A final observation concerns the relationship between this study and the broader literature
on educational equity in Ecuadorian secondary and primary schooling. The students who
participated in this research are not exceptional. They are representative of a large population of
Ecuadorian children who receive their entire English education within the four walls of a
classroom taught by a teacher who is also working within significant resource constraints. The
evidence gathered here suggests that this population is capable of meaningful growth in EFL
writing quality when the instructional conditions are appropriately designed. That suggestion
challenges a deficit narrative about students in working-class fiscomisional schools that is
sometimes tacitly present in policy discussions about English language education in the region.

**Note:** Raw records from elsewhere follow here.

Lemma normalize_nf_body_ok dark_l m loc tend arr s :
  flat_loc !! m = Some loc ->
  heap s !! dark_l = Some D ->
  length arr = length tomo ->
  seg_start m tend = L m ->
  exists s',
    normalize_nf_body E tomo flats dark_l flat_loc cutoff ncore nchunk q
      m loc tend arr s =
      (Ok (B m,
           take (Z.to_nat (L m)) arr
             ++ map (nf m) (take (Z.to_nat (B m) - Z.to_nat (L m))
                                 (drop (Z.to_nat (L m)) tomo))
             ++ drop (Z.to_nat (B m)) arr), s') /\
    heap s' !! dark_l = Some D /\
    trace s' = trace s ++ nf_events flats q flat_loc total m 1.
Proof.
  intros Hm HD Hlen Hst.
  pose proof (lookup_lt_Some _ _ _ Hm) as Hlt.
  pose proof (seg_lo_bounds _ _ loc_ok m Hlt) as HL.
  pose proof (boundary_le_total _ _ loc_ok m Hlt) as HB.
  unfold normalize_nf_body, bind.
  fold (flat_run flats q m).
  rewrite reduce_run.
  cbv beta iota. unfold lift.
  rewrite (seg_end_boundary flat_loc total m loc Hm). rewrite Hst.
  match goal with |- context [distribute_jobs E ?arr (_normalize ?fl ?dl _) ncore nchunk ?s1] =>
    destruct (distribute_jobs_normalize E arr fl dl cutoff ncore nchunk s1
                (np.reduced Median (flat_run flats q m)) D) as [ext ->] end;
    cbn [heap SHARED_ARRAY trace]; try done.
  - apply lookup_snoc.
  - by apply lookup_app_l_Some.
  - by rewrite shape_D, shape_reduced.
  - rewrite shape_D. by apply uniform_slice.
  - unfold log. cbn [heap SHARED_ARRAY trace].
    rewrite slice_assign_nat; [|lia|lia|].
    2:{ rewrite length_map, length_slice; [done|lia|lia]. }
    unfold ret. eexists. split; [|split].
    + rewrite slice_nat; [done|lia|lia].
    + cbn. rewrite <- app_assoc, lookup_app_l by (by eapply lookup_lt_Some). done.
    + cbn. by rewrite <- app_assoc.
Qed.

Lemma normalize_nf_loop_ok dark_l l : forall m tend arr s,
  drop m flat_loc = l ->
  heap s !! dark_l = Some D ->
  length arr = length tomo ->
  seg_start m tend = L m ->
  exists out s',
    normalize_nf_loop E tomo flats dark_l flat_loc cutoff ncore nchunk q
      (enumerate_from m l) tend arr s = (Ok out, s') /\
    length out = length tomo /\
    trace s' = trace s ++ nf_events flats q flat_loc total m (length l) /\
    (forall j t, (m <= j < length flat_loc)%nat ->
       (L j <= Z.of_nat t < B j)%Z -> out !! t = nf j <$> tomo !! t) /\
    (forall t, (Z.of_nat t < L m)%Z \/ l = [] -> out !! t = arr !! t).
Proof.
  induction l as [|loc l IH]; intros m tend arr s Hl HD Hlen Hst.
  - exists arr, s. cbn. split_and!; [done|done|by rewrite app_nil_r| |done].
    intros j t Hj. apply drop_nil_inv in Hl. lia.
  - assert (flat_loc !! m = Some loc) as Hm.
    { rewrite <- (Nat.add_0_r m), <- lookup_drop, Hl. done. }
    assert (drop (S m) flat_loc = l) as Hl'.
    { pose proof (drop_S _ _ _ Hm) as Hd. rewrite Hl in Hd. congruence. }
    pose proof (lookup_lt_Some _ _ _ Hm) as Hlt.
    pose proof (seg_lo_bounds _ _ loc_ok m Hlt) as HL.
    pose proof (boundary_le_total _ _ loc_ok m Hlt) as HB.
      destruct (normalize_nf_body_ok dark_l m loc tend arr s Hm HD Hlen Hst)
      as (s1 & Hrun & HD1 & Htr1).
    cbn [enumerate_from normalize_nf_loop]. unfold bind. rewrite Hrun.
    cbv beta iota. cbn [fst snd].
    set (arr1 := take _ arr ++ _ ++ drop _ arr) in *.
    assert (forall t, arr1 !! t =
              if decide (t < Z.to_nat (L m))%nat then arr !! t
              else if decide (t < Z.to_nat (B m))%nat then nf m <$> tomo !! t
              else arr !! t) as Harr1.
    { intros t. subst arr1. apply lookup_splice; [lia| |done]. lia. }
    assert (length arr1 = length tomo) as Hlen1.
    { subst arr1. rewrite !length_app, length_map, !length_take, !length_drop.
      fold total in HB. lia. }
    destruct (IH (S m) (B m) arr1 s1 Hl' HD1 Hlen1 eq_refl)
      as (out & s2 & -> & Hout & Htr2 & Hseg & Hlow).
    exists out, s2. split_and!; [done|done| | |].
    + rewrite Htr2, Htr1, <- app_assoc. done.
    + intros j t Hj Ht. destruct (decide (j = m)) as [->|Hne].
      * rewrite Hlow by (left; cbn; lia).
        rewrite Harr1, decide_False, decide_True by lia. done.
      * apply Hseg; [lia|done].
    + intros t [Ht|?]; [|done].
      rewrite Hlow by (left; cbn; lia).
      rewrite Harr1, decide_True by lia. done.
Qed.

End NearestFlat.

Lemma length_zeros_like v : length (np.zeros_like v) = length v.
Proof. unfold np.zeros_like. by rewrite length_map. Qed.

Lemma normalize_nf_ok E tomo flats dark flat_loc cutoff ncore nchunk sh s :
  valid_flat_loc flat_loc (Z.of_nat (length tomo)) = true ->
  valid_pool E ncore nchunk = true ->
  uniform sh tomo = true ->
  frame_shape flats = sh ->
  frame_shape dark = sh ->
  exists out s',
    normalize_nf E tomo flats dark flat_loc cutoff ncore nchunk s = (Ok out, s') /\
    length out = length tomo /\
    trace s' = trace s ++
      EvReduce Median dark ::
      nf_events flats (num_per_flat flats flat_loc) flat_loc (Z.of_nat (length tomo))
        0 (length flat_loc) /\
    (forall j t, (j < length flat_loc)%nat ->
       (seg_lo flat_loc (Z.of_nat (length tomo)) j <= Z.of_nat t
          < boundary flat_loc (Z.of_nat (length tomo)) j)%Z ->
       out !! t =
         nf_frame cutoff flats dark (num_per_flat flats flat_loc) j <$> tomo !! t).
Proof.
  intros Hv Hp Ht Hfs Hds.
  pose proof (valid_nonempty _ _ Hv) as HF.
  unfold normalize_nf, bind. rewrite reduce_run. cbv beta iota.
  unfold lift, floordiv.
  destruct (Z.eqb_spec (Z.of_nat (length flat_loc)) 0) as [?|_]; [lia|].
  cbv beta iota. unfold enumerate.
  match goal with |- context [normalize_nf_loop _ _ _ ?dl _ _ _ _ _ _ ?tend ?arr ?s1] =>
    destruct (normalize_nf_loop_ok E tomo flats dark flat_loc cutoff ncore nchunk sh
                Hv Hp Ht Hfs Hds dl flat_loc 0%nat tend arr s1)
      as (out & s' & Hrun & Hlen & Htr & Hseg & _) end.
  - done.
  - cbn. apply lookup_snoc.
  - apply length_zeros_like.
  - done.
  - exists out, s'. split; [exact Hrun|]. split; [done|]. split.
    + rewrite Htr. cbn [trace]. by rewrite <- app_assoc.
    + intros j t Hj Hin. apply Hseg; [lia|done].
Qed.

These students did not need more grammar drills. They needed writing tasks that gave them
something real to say and a reason to say it. The fact that they responded to those conditions in
ways the theoretical literature would predict is a finding that should carry weight in future
curriculum and teacher education decisions.
The limitations of this research are clearly defined. The sample consists of fifteen students
at a single institution, the timeframe is ten weeks, and the teacher-researcher dual role creates a
proximity that more controlled methodological designs avoid. Future studies should expand the
sample, extend the intervention across a full academic year, and include a comparison group to
distinguish the effects of task-based instruction from other variables. Within those boundaries,
this study has established a foundation that justifies further research in this context.